Herbert Hoover in 1928, one year before The Great Depression began.

Herbert Clark Hoover (August 10, 1874 – October 20, 1964) was the 31st president of the United States—serving from 1929 to 1933, between Calvin Coolidge and Franklin D. Roosevelt—and the twelfth from the Republican Party. A good person who got stuck in an unworkable situation, he had The Great Depression begin during his watch, but—contrary to widespread sentiment at the time—he didn't cause it.

Ironically enough, prior to his presidency Hoover was known as something of a miracle man, especially with his humanitarian aid. Originally a mining engineer, he rose up the corporate ranks at a British mining firm in Australia, Russia,note  and China. While in the latter country—inspired in part by his Quaker faith—he began to take up humanitarian causes, striving to improve the lot of his workers and the Chinese in general. (He and his wife Lou Henry also learned some Mandarin; they would later use it to keep from being spied on in The White House.) He eventually started his own mining consulting firm; by his 40th birthday in 1914, Hoover had investments in every continent but Antarctica, offices in six cities around the world, and a personal fortune of $4 million (that's about $122 million in 2023 dollars). At the same time, he lectured and wrote about mining and—with Lou Henry (a noted Latinist and geologist in her own right)—translated and annotated the massive 16th-century mining guide De re metallica from Latin (the first time ever into English and still highly regarded; it remains in print as the authoritative English translation, and influenced translations into other languages).
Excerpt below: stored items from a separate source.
(* ===== verification/PyStr.v ===== *)
(** * Python strings

    A Python [str] is represented by the [string] of its UTF-8 code units, so
    [s.encode("utf-8")] is [s] itself, concatenation and equality are those of
    [string], and the code-point order of Python's [<] is the byte order.
    [lower] and the whitespace tests act on ASCII characters only. *)
From S2P Require Import Prelude.

Open Scope string_scope.
#[global] Arguments String.append : simpl nomatch.

Definition code (c : ascii) : Z := Z.of_N (N_of_ascii c).
Definition chr (n : Z) : ascii := ascii_of_N (Z.to_N n).

Definition code_between (lo hi : Z) (c : ascii) : bool :=
  (lo <=? code c)%Z && (code c <=? hi)%Z.

(** ASCII whitespace as [str.isspace] and [\s] see it. *)
Definition is_space (c : ascii) : bool :=
  code_between 9 13 c || code_between 28 32 c.
Definition is_digit (c : ascii) : bool := code_between 48 57 c.
Definition is_lower (c : ascii) : bool := code_between 97 122 c.
Definition is_upper (c : ascii) : bool := code_between 65 90 c.

Definition lower_char (c : ascii) : ascii :=
  if is_upper c then chr (code c + 32) else c.
Definition upper_char (c : ascii) : ascii :=
  if is_lower c then chr (code c - 32) else c.

Fixpoint str_map (f : ascii → ascii) (s : string) : string :=
  match s with "" => "" | String c s' => String (f c) (str_map f s') end.

(** [s.lower()], [s.upper()] *)
Definition lower : string → string := str_map lower_char.
Definition upper : string → string := str_map upper_char.

Fixpoint lstrip_by (p : ascii → bool) (s : string) : string :=
  match s with
  | "" => ""
  | String c s' => if p c then lstrip_by p s' else s
  end.

Fixpoint rstrip_by (p : ascii → bool) (s : string) : string :=
  match s with
  | "" => ""
  | String c s' =>
      match rstrip_by p s' with
      | "" => if p c then "" else String c ""
      | r => String c r
      end
  end.

(** [s.strip()] and [s.strip(chars)] *)
Definition strip_by (p : ascii → bool) (s : string) : string :=
  rstrip_by p (lstrip_by p s).
Definition strip : string → string := strip_by is_space.

(** [s.replace(a, b)] for one-character strings. *)
Definition replace_char (a b : ascii) : string → string :=
  str_map (λ c, if Ascii.eqb c a then b else c).

(** [s.split(sep)] for a one-character separator. *)
Fixpoint split_on (sep : ascii) (s : string) : list string :=
  match s with
  | "" => [""]
  | String c s' =>
      if Ascii.eqb c sep then "" :: split_on sep s'
      else match split_on sep s' with
           | w :: ws => String c w :: ws
           | [] => [String c ""]
           end
  end.

(** [s.split(sep, 1)[0]] *)
Fixpoint before (sep : ascii) (s : string) : string :=
  match s with
  | "" => ""
  | String c s' => if Ascii.eqb c sep then "" else String c (before sep s')
  end.

(** [sep.join(l)] *)
Fixpoint join (sep : string) (l : list string) : string :=
  match l with
  | [] => ""
  | [s] => s
  | s :: l' => s +:+ sep +:+ join sep l'
  end.

Definition startswith (p s : string) : bool := String.prefix p s.

Definition endswith (suffix s : string) : bool :=
  Nat.leb (String.length suffix) (String.length s)
  && String.eqb (String.substring (String.length s - String.length suffix) (String.length suffix) s) suffix.

(** [s.replace(sub, rep)] for a non-empty [sub]. *)
Fixpoint str_replace_fuel (fuel : nat) (sub rep s : string) : string :=
  match fuel with
  | O => s
  | S fuel' =>
      if String.prefix sub s
      then rep +:+ str_replace_fuel fuel' sub rep
             (String.substring (String.length sub) (String.length s - String.length sub) s)
      else match s with "" => "" | String c s' => String c (str_replace_fuel fuel' sub rep s') end
  end.
Definition str_replace (sub rep s : string) : string :=
  str_replace_fuel (S (String.length s)) sub rep s.

(** [str.splitlines()] on ASCII text: the line boundaries are LF, CR, CR LF,
    VT, FF and the separators 28 to 30. *)
Definition is_line_break (c : ascii) : bool := code_between 10 13 c || code_between 28 30 c.

Fixpoint splitlines_from (cur : string) (s : string) : list string :=
  match s with
  | "" => if String.eqb cur "" then [] else [cur]
  | String c s' =>
      if is_line_break c then
        match c, s' with
        | "013"%char, String "010" s'' => cur :: splitlines_from "" s''
        | _, _ => cur :: splitlines_from "" s'
        end
      else splitlines_from (cur +:+ String c "") s'
  end.
Definition splitlines : string → list string := splitlines_from "".

(** The text in double quotes, as an f-string writes it: nothing is escaped. *)
Definition dq (s : string) : string := String "034" (s +:+ String "034" "").
Definition newline : ascii := "010".

(** [sub in s] *)
Fixpoint contains (sub s : string) : bool :=
  String.prefix sub s || match s with "" => false | String _ s' => contains sub s' end.

Fixpoint all_chars (p : ascii → bool) (s : string) : bool :=
  match s with "" => true | String c s' => p c && all_chars p s' end.

(** Tuples of strings compare lexicographically. *)
Fixpoint key_leb (a b : list string) : bool :=
  match a, b with
  | [], _ => true
  | _ :: _, [] => false
  | x :: a', y :: b' =>
      match String.compare x y with Lt => true | Gt => false | Eq => key_leb a' b' end
  end.

(** [l.sort(key=key)]: stable. *)
Fixpoint insert_by {A} (key : A → list string) (x : A) (l : list A) : list A :=
  match l with
  | [] => [x]
  | y :: l' => if key_leb (key x) (key y) then x :: l else y :: insert_by key x l'
  end.
Definition sort_by {A} (key : A → list string) (l : list A) : list A := foldr (insert_by key) [] l.

(** [str(n)] for an int. *)
Definition str_of_Z (n : Z) : string := pretty n.

(** The last [w] decimal digits of [n], most significant first; for
    [0 <= n < 10^w] this is [f"{n:0{w}d}"]. *)
Fixpoint dig (w : nat) (n : Z) : string :=
  match w with
  | O => ""
  | S w' => dig w' (n / 10) +:+ String (chr (48 + n mod 10)) ""
  end.

(** ** Lemmas on concatenation *)
Lemma sapp_assoc (a b c : string) : (a +:+ b) +:+ c = a +:+ (b +:+ c).
Proof. induction a as [|x a IH]; simpl; [done|]. by rewrite IH. Qed.

Lemma sapp_nil_r (a : string) : a +:+ "" = a.
Proof. induction a as [|x a IH]; simpl; [done|]. by rewrite IH. Qed.

Lemma slength_app (a b : string) :
  String.length (a +:+ b) = (String.length a + String.length b)%nat.
Proof. induction a as [|x a IH]; simpl; [done|]. by rewrite IH. Qed.

Lemma sapp_inj_r (a b c : string) : a +:+ b = a +:+ c → b = c.
Proof. induction a as [|x a IH]; simpl; [done|]. intros [= H]. auto. Qed.

Lemma scons_inj c (a b : string) : String c a = String c b → a = b.
Proof. congruence. Qed.

(** Two concatenations whose first parts have the same length are equal only
    part by part: the workhorse of every fixed-width layout. *)
Lemma sapp_inj_len (a a' b b' : string) :
  String.length a = String.length a' →
  a +:+ b = a' +:+ b' → a = a' ∧ b = b'.
Proof.
  revert a'. induction a as [|x a IH]; intros [|x' a']; simpl; try done.
  intros [= Hl] [= -> H]. destruct (IH _ Hl H). by subst.
Qed.

(** Two concatenations whose first parts avoid a separator that starts both
    second parts are equal only part by part. *)
Lemma sapp_inj_sep (p : ascii → bool) (a a' : string) c c' (b b' : string) :
  all_chars p a = true → all_chars p a' = true →
  p c = false → p c' = false →
  a +:+ String c b = a' +:+ String c' b' → a = a' ∧ String c b = String c' b'.
Proof.
  revert a'. induction a as [|x a IH]; intros [|x' a']; simpl; intros Ha Ha' Hc Hc' H;
    try done; simplify_eq; try congruence.
  - apply andb_prop in Ha' as [? ?]. congruence.
  - apply andb_prop in Ha as [? ?]. congruence.
  - apply andb_prop in Ha as [? ?], Ha' as [? ?].
    destruct (IH a') as [-> ?]; by try injection H.
Qed.

Lemma all_chars_app p a b : all_chars p (a +:+ b) = all_chars p a && all_chars p b.
Proof. induction a as [|x a IH]; simpl; [done|]. by rewrite IH andb_assoc. Qed.

Lemma all_chars_impl (p q : ascii → bool) s :
  (∀ c, p c = true → q c = true) → all_chars p s = true → all_chars q s = true.
Proof.
  intros Hpq. induction s as [|c s IH]; simpl; [done|].
  intros [? ?]%andb_prop. apply andb_true_intro. auto.
Qed.

(** ** Characters and digits *)
Lemma code_range c : (0 <= code c < 256)%Z.
Proof. unfold code. pose proof (N_ascii_bounded c). lia. Qed.

Lemma chr_code c : chr (code c) = c.
Proof. unfold chr, code. by rewrite N2Z.id ascii_N_embedding. Qed.

Lemma code_chr n : (0 <= n < 256)%Z → code (chr n) = n.
Proof. intros. unfold chr, code. rewrite N_ascii_embedding; lia. Qed.

Lemma code_inj c c' : code c = code c' → c = c'.
Proof. intros H. by rewrite -(chr_code c) -(chr_code c') H. Qed.

Lemma chr_inj n m : (0 <= n < 256)%Z → (0 <= m < 256)%Z → chr n = chr m → n = m.
Proof. intros ? ? H. rewrite -(code_chr n) // -(code_chr m) // H //. Qed.

Lemma dig_length w n : String.length (dig w n) = w.
Proof. revert n. induction w as [|w IH]; intros n; simpl; [done|]. rewrite slength_app IH /=. lia. Qed.

Lemma dig_inj w n m :
  (0 <= n < 10 ^ Z.of_nat w)%Z → (0 <= m < 10 ^ Z.of_nat w)%Z →
  dig w n = dig w m → n = m.
Proof.
  revert n m. induction w as [|w IH]; intros n m Hn Hm.
  - intros _. simpl in *. lia.
  - cbn [dig]. rewrite Nat2Z.inj_succ Z.pow_succ_r in Hn, Hm; [|lia..].
    intros [Hd Hr]%sapp_inj_len; [|by rewrite !dig_length].
    injection Hr as Hr. apply IH in Hd; try zlia.
    apply chr_inj in Hr; zlia.
Qed.

(** * [repr] of strings and of lists of strings *)

Open Scope Z_scope.

(** [repr] of a string: single quotes unless only those occur in it. *)
Definition hex_digit (n : Z) : ascii :=
  match String.get (Z.to_nat n) "0123456789abcdef" with Some c => c | None => "0"%char end.
Definition repr_char (q : ascii) (c : ascii) : string :=
  if Ascii.eqb c "\" || Ascii.eqb c q then String "\" (String c "")
  else if code c =? 10 then "\n" else if code c =? 13 then "\r" else if code c =? 9 then "\t"
  else if (code c <? 32) || (code c =? 127) then
    "\x" +:+ String (hex_digit (code c / 16)) (String (hex_digit (code c mod 16)) "")
  else String c "".
Definition single_quote : ascii := "039".
Definition double_quote : ascii := "034".
Fixpoint repr_chars (q : ascii) (s : string) : string :=
  match s with "" => "" | String c s' => repr_char q c +:+ repr_chars q s' end.
Definition py_repr (s : string) : string :=
  let q := if contains (String single_quote "") s && negb (contains (String double_quote "") s)
           then double_quote else single_quote in
  String q (repr_chars q s +:+ String q "").
Definition repr_list (l : list string) : string := "[" +:+ join ", " (map py_repr l) +:+ "]".

Example repr_example : map py_repr ["it's"; "plain"; String newline "x"] = [dq "it's"; "'plain'"; "'\nx'"].
Proof. vm_compute. reflexivity. Qed.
During World War I, he led an American program to distribute food to needy people, first and foremost those living in those allied to America. And his humanitarianism was such that it was reported a letter addressed to "Miracle Man, Washington DC" was delivered straight to him. He served as Secretary of Commerce under Warren G. Harding and Calvin Coolidge, further increasing his popularity with the public. Due to the economic prosperity of the time, he won the election of 1928 rather easily. He's the last person to be elected President after having been a Cabinet member, and one of only three men to ascend to the White House without having either been a general or ever gotten elected to public office before, the other two being William Howard Taft and Donald Trump.note  (By the way, Hoover's equivalent up north was Richard B. Bennett, another one-term head of government who also has the misfortune of being known mainly for his lack of success in fighting the Great Depression.)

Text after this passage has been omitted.